- Map of Aïn Oussera Province
- Coordinates: 35°26′56″N 2°54′16″E﻿ / ﻿35.44889°N 2.90444°E
- Country: Algeria
- Created: 2026
- Capital: Aïn Oussera

Area
- • Total: 6,300 km^{2} (2,400 sq mi)

Population (2008)
- • Total: 251,038
- • Density: 40/km^{2} (100/sq mi)
- Time zone: UTC+01 (CET)
- Area code: +213
- ISO 3166 code: DZ-65
- Districts: 4
- Municipalities: 10

= Aïn Oussera Province =

Aïn Oussera Province (ولاية عين وسارة) is a province (wilaya) in Algeria, with Aïn Oussera as its provincial capital. It was created in 2026 by separation from Djelfa Province.

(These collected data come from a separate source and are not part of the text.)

(** C9. [transform] writes nothing: after it, with or without an
    exception, the object (prototype set and spatial filter artifact
    included) is the one before it; and a second call on the same batch
    returns what the first returned. *)
Theorem transform_reads_only :
  (forall (self : Covariances) (X : ndarray3),
     snd (Covariances_transform X self) = self /\
     forall covmats : list Matrix,
       fst (Covariances_transform X self) = Ok covmats ->
       twice (Covariances_transform X) self = (Ok (covmats, covmats), self)) /\
  (forall (self : ERPCovariances) (X : ndarray3),
     snd (ERPCovariances_transform X self) = self /\
     forall covmats : list Matrix,
       fst (ERPCovariances_transform X self) = Ok covmats ->
       twice (ERPCovariances_transform X) self =
       (Ok (covmats, covmats), self)) /\
  (forall (self : XdawnCovariances) (X : ndarray3),
     snd (XdawnCovariances_transform X self) = self /\
     forall covmats : list Matrix,
       fst (XdawnCovariances_transform X self) = Ok covmats ->
       twice (XdawnCovariances_transform X) self =
       (Ok (covmats, covmats), self)) /\
  (forall (st : Cosp_state) (X : ndarray3),
     receiver (snd (CospCovariances_transform X st)) = receiver st /\
     forall outs : list (list Matrix),
       fst (CospCovariances_transform X st) = Ok outs ->
       fst (twice (CospCovariances_transform X) st) = Ok (outs, outs) /\
       receiver (snd (twice (CospCovariances_transform X) st)) =
       receiver st).
Proof.
  split; [|split; [|split]].
  - intros self X. split; [apply Covariances_transform_readonly|].
    intros covmats. apply twice_readonly, Covariances_transform_readonly.
  - intros self X. split; [apply ERPCovariances_transform_readonly|].
    intros covmats. apply twice_readonly, ERPCovariances_transform_readonly.
  - intros self X. split; [apply XdawnCovariances_transform_readonly|].
    intros covmats. apply twice_readonly, XdawnCovariances_transform_readonly.
  - intros st X. unfold CospCovariances_transform.
    set (range := seq 0 (n_trials X)).
    destruct (@transform_loop_receiver X range [] st st eq_refl) as [Hrecv _].
    split; [exact Hrecv|].
    intros outs Hfst. unfold twice, bind, ret.
    destruct (transform_loop X range [] st) as [r st1] eqn:Hrun1.
    cbn in Hfst, Hrecv. subst r.
    destruct (@transform_loop_receiver X range [] st1 st Hrecv)
      as [Hrecv2 Hsame].
    rewrite Hrun1 in Hsame. cbn in Hsame.
    destruct (transform_loop X range [] st1) as [r2 st2].
    cbn in Hsame, Hrecv2 |- *. subst r2. cbn. split; congruence.
Qed.
(** * AuditAI front end: the progress tracker of [frontend/src/app/page.tsx]

    The page keeps an activity log of agent notifications, fed either by a
    server-sent event stream or, when the stream stalls, by a locally
    generated timeline.  This file embeds the component's state and its
    callbacks as functions on an explicit state record and proves the
    properties the specification states about them.

    Conventions.
    - A JavaScript string is a [string] holding its UTF-8 encoding; the
      needles and patterns of the page are ASCII, so [includes] and the
      pattern of the total read the same on either encoding.
    - Every callback runs to completion (the page is single threaded), so a
      callback is a function [State -> State]; the one reading of the clock
      that [pushUpdate] makes in it is the argument [now].
    - A callback that throws inside a [try] keeps the writes it made before:
      the functions that build a message return [None] when they throw.
    - One session is modelled: from [handleSubmit] on, with the stream and the
      timers it creates. *)

From Stdlib Require Import ZArith NArith Bool Ascii Lia.
From stdpp Require Import base strings list gmap pretty.

Open Scope string_scope.
Open Scope list_scope.
Open Scope nat_scope.

(** ** Data model *)

(** [interface AgentUpdate]. *)
Record AgentUpdate := mkUpdate {
  agent : string;
  status : string;
  message : string;
  timestamp : string
}.

(** The submitted [File]: [text] is what [file.text()] resolves to, [None]
    when it rejects. *)
Record File := mkFile {
  name : string;
  type : string;
  text : option string
}.

(** One element of the [steps] array of [simulateAgentUpdates]. *)
Record Step := mkStep {
  step_agent : string;
  step_status : string;
  step_message : string;
  delay : N
}.

(** The callbacks handed to [setTimeout]. *)
Inductive Callback :=
  | Watchdog
  | SimulateAgentUpdates
  | RunStep (s : Step).

Record Timer := mkTimer {
  timeout : N;
  callback : Callback
}.

(** [EventSource.readyState] of the session's stream; [NotOpened] before
    [startRealTimeStream] has run, CONNECTING and OPEN are both [Open]. *)
Inductive ReadyState := NotOpened | Open | Closed.
(** The link [link] of an athlete page names the edition [g] of season
    [s]: it leads to an edition and its text starts with the edition. *)
Definition names_edition (s : season) (link : string * string) (g : string) : Prop :=
  Py.startswith "/editions/" link.1 = true
  ∧ Py.contains (season_name s +:+ " Olympics") link.2 = true
  ∧ ∃ m, Py.re_match (PAGE_RE (season_name s)) link.2 = Some m ∧ Py.group 1 m = g.

(** The answer the site gives to the [i]-th attempt of a [_fetch] that
    started in world [w]. *)
Definition answer (S : site) (url : string) (w : world) (i : nat) : response :=
  server S (requests w ++ replicate i url) url.

(** From [w] to [w'] requests were only added, each after one sleep, and
    every sleep lasted between [REQUEST_DELAY] and [MAX_DELAY] seconds. *)
Definition paced (w w' : world) : Prop :=
  ∃ delays urls,
    slept w' = slept w ++ delays
    ∧ requests w' = requests w ++ urls
    ∧ length delays = length urls
    ∧ Forall (λ d, REQUEST_DELAY ≤ d ≤ MAX_DELAY) delays.

End Notion.

(** ** Sample inputs *)

Module Sample.
Import Scrape.

(** A site that throttles every request. *)
Definition throttled : site :=
  {| server := λ _ _, HTTPError 429; feed := λ _, []; quote_plus := id |}.

Definition athlete : row :=
  <["Born" := "12 May 1990 in Helena, Montana (USA)"]>
  (<["Used name" := "Ann•Lee"]> {["athlete_id" := "5"]}).

Definition search_url : string :=
  "https://www.olympedia.org/athletes/quick_search?query=Ann Lee".

(** A site with one search page listing two profiles; the first profile
    is broken, the second lists a Winter and a Summer edition. *)
Definition olympedia : site :=
  {| server := λ _ url,
       if bool_decide (url = search_url) then Ok200 "search"
       else if bool_decide (url = "https://www.olympedia.org/athletes/5")
       then Ok200 "profile"
       else HTTPError 500;
     feed := λ html,
       if bool_decide (html = "search")
       then [StartTag "a" [("href", "/athletes/7")]; Data "Ann Lee (1)"; EndTag "a";
             StartTag "a" [("href", "/athletes/5")]; Data "Ann Lee (2)"; EndTag "a"]
       else [StartTag "a" [("href", "/editions/62")]; Data "2022 Winter Olympics";
             EndTag "a";
             StartTag "a" [("href", "/editions/1")]; Data "1896 Summer Olympics";
             EndTag "a"];
     quote_plus := id |}.

Definition after_search : world :=
  {| _current_delay := 4; slept := [4]; requests := [search_url] |}.
Definition after_miss : world :=
  {| _current_delay := 4; slept := [4; 4];
     requests := [search_url; "https://www.olympedia.org/athletes/7"] |}.
Definition after_hit : world :=
  {| _current_delay := 4; slept := [4; 4; 4];
     requests := [search_url; "https://www.olympedia.org/athletes/7";
                  "https://www.olympedia.org/athletes/5"] |}.

(** A prior matched table with a row whose [Games] cell is empty. *)
Definition blank_games_prior : files :=
  {[ "winter-output-data/all-states.csv" :=
       {| fieldnames := ["athlete_id"; "Games"];
          rows := [<["Games" := ""]> {["athlete_id" := "7"]}] |} ]}.

Definition EDITIONS : list string :=
  ["1920 Winter Olympics"; "1924 Winter Olympics"; "1924 Winter Youth Olympics"].

Definition result_row (aid games : string) : row :=
  <["Games" := games]> {["athlete_id" := aid]}.

Definition mixed_results : list row :=
  result_row "1" <$> EDITIONS.

(** A cache that holds one Winter edition for athlete 5. *)
Definition cached : FilterByOlympics.cache :=
  {[ "5" := {| FilterByOlympics.winter := Some ["2022 Winter Olympics"];
               FilterByOlympics.summer := None |} ]}.

(** Prior output in which athlete 5 appears in a no-match table only. *)
Definition prior_with_no_match : files :=
  {[ "winter-output-data/no-match.csv" :=
       {| fieldnames := ["athlete_id"; "Games"];
          rows := [result_row "5" ""] |} ]}.

Definition bio (aid name : string) : row :=
  <["Born" := "12 May 1990 in Helena, Montana (USA)"]>
  (<["Used name" := name]> {["athlete_id" := aid]}).

Definition BIO_FIELDS : list string := ["Roles"; "Used name"; "Born"; "athlete_id"].

(** The inputs of a first run: athlete 9 is in [results.csv]; athlete 5
    and an athlete without identifier are not. *)
Definition inputs : files :=
  <["input-data/results.csv" :=
      {| fieldnames := ["Games"; "athlete_id"];
         rows := [result_row "9" "2022 Winter Olympics"] |}]>
  (<["output-data/all-states.csv" :=
      {| fieldnames := BIO_FIELDS;
         rows := [bio "5" "Ann•Lee"; bio "9" "Bob•Ray"; bio "" "Ann•Lee"] |}]>
  {["output-data/us-born-elsewhere.csv" :=
      {| fieldnames := BIO_FIELDS; rows := [] |}]}).

Definition first_run : option (files * world) :=
  FilterByOlympics.main olympedia ["Montana"] inputs start.

Definition after_first : files := default ∅ (fst <$> first_run).

Definition world_after_first : world := default start (snd <$> first_run).

Definition second_run : option (files * world) :=
  FilterByOlympics.main olympedia ["Montana"] after_first start.

(** The identifiers listed in a table after a run, in file order. *)
Definition ids_in (path : string) (run : option (files * world)) : list string :=
  get "athlete_id" <$> default [] (rows <$> (run ≫= (λ fw, fw.1 !! path))).

(** A site that answers as [olympedia] does for its first three requests
    and refuses every later one. *)
Definition fickle : site :=
  {| server := λ history url,
       if decide (length history < 3)%nat then server olympedia history url
       else HTTPError 500;
     feed := feed olympedia;
     quote_plus := id |}.

(** Inputs with the athlete without identifier alone. *)
Definition name_only_inputs : files :=
  <["output-data/all-states.csv" :=
      {| fieldnames := BIO_FIELDS; rows := [bio "" "Ann•Lee"] |}]> inputs.

Definition fickle_first_run : option (files * world) :=
  FilterByOlympics.main fickle ["Montana"] name_only_inputs start.

(** The second run goes on in the world the first one left. *)
Definition fickle_second_run : option (files * world) :=
  FilterByOlympics.main fickle ["Montana"]
    (default ∅ (fst <$> fickle_first_run)) (default start (snd <$> fickle_first_run)).

(** The inputs of a first run that finds a matched table in which athlete
    5 has an empty [Games] cell. *)
Definition inputs_with_blank_prior : files :=
  <["winter-output-data/all-states.csv" :=
      {| fieldnames := ["athlete_id"; "Games"]; rows := [result_row "5" ""] |}]> inputs.

Definition blank_first_run : option (files * world) :=
  FilterByOlympics.main olympedia ["Montana"] inputs_with_blank_prior start.

Definition blank_second_run : option (files * world) :=
  FilterByOlympics.main olympedia ["Montana"]
    (default ∅ (fst <$> blank_first_run)) start.

End Sample.

(** * Proofs *)

Import Scrape.

(** ** The fetcher *)

Lemma attempts_delay S n url d w :
  _current_delay (attempts S n url d w).2 = _current_delay w
  ∨ _current_delay (attempts S n url d w).2 = REQUEST_DELAY.
Proof.
  revert d w. induction n as [|n IH]; intros d w; simpl; [by left|].
  destruct (server S (requests w) url) as [body|code|]; simpl; [by right| |by left].
  destruct (code =? 429); [|by left].
  match goal with |- context [attempts S n url ?d' ?w'] => destruct (IH d' w') as [->| ->] end;
    [by left|by right].
Qed.
(** * The knowledge-graph store of [memory/scripts/memory_tools.py]

    A shallow embedding of the [KnowledgeGraph] class (the in-memory graph,
    its JSONL load and save, its mutating and reading methods) and of the
    tool functions that wrap it, followed by the properties of the store.

    Modelling choices, all visible in the definitions below:
    - a Python [str] is a [string]; its characters are read as the code
      points U+0000..U+00FF;
    - the [entities] dict is an association list in insertion order, with
      the dict's own update rules ([dict_set] keeps the position of a key
      already present and appends a new one);
    - field types are those of the source's type hints and docstrings: names,
      types and observations are strings;
    - the observations of an entity are a list by value, one per entity, as
      in every object built from a file. The source extends that list object
      in place ([add_observations]) and stores the list it is given
      ([create_entities]), so two entities created from one list object
      would change together: what is stated of [add_observations] is stated
      of the named entity, of the names and of the relations;
    - the file is the list of its lines; a device that fails keeps the first
      characters of what was written, which may end inside a line;
    - the methods run in a state-and-exception monad over the object's
      fields, the file and stderr;
    - [json.dumps] and [json.loads] belong to the Python standard library:
      the store is stated over any pair of them ([Section Codec]), and
      [PyJson] gives a printer and a parser of JSON text to run it on. *)

From Stdlib Require Import List String Ascii Bool Arith PeanoNat Lia.
Import ListNotations.
Local Open Scope string_scope.
Local Open Scope list_scope.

The province is located in the transitional zone between the densely populated north and the sparsely populated south and covers an area of about 6,300 km². Around 251,000 people lived in the province at the 2008 census; its population density is therefore about 40 inhabitants per square kilometre.

== Administrative divisions ==
The wilaya of Aïn Oussera is divided into 10 communes, grouped into 4 districts (daïras).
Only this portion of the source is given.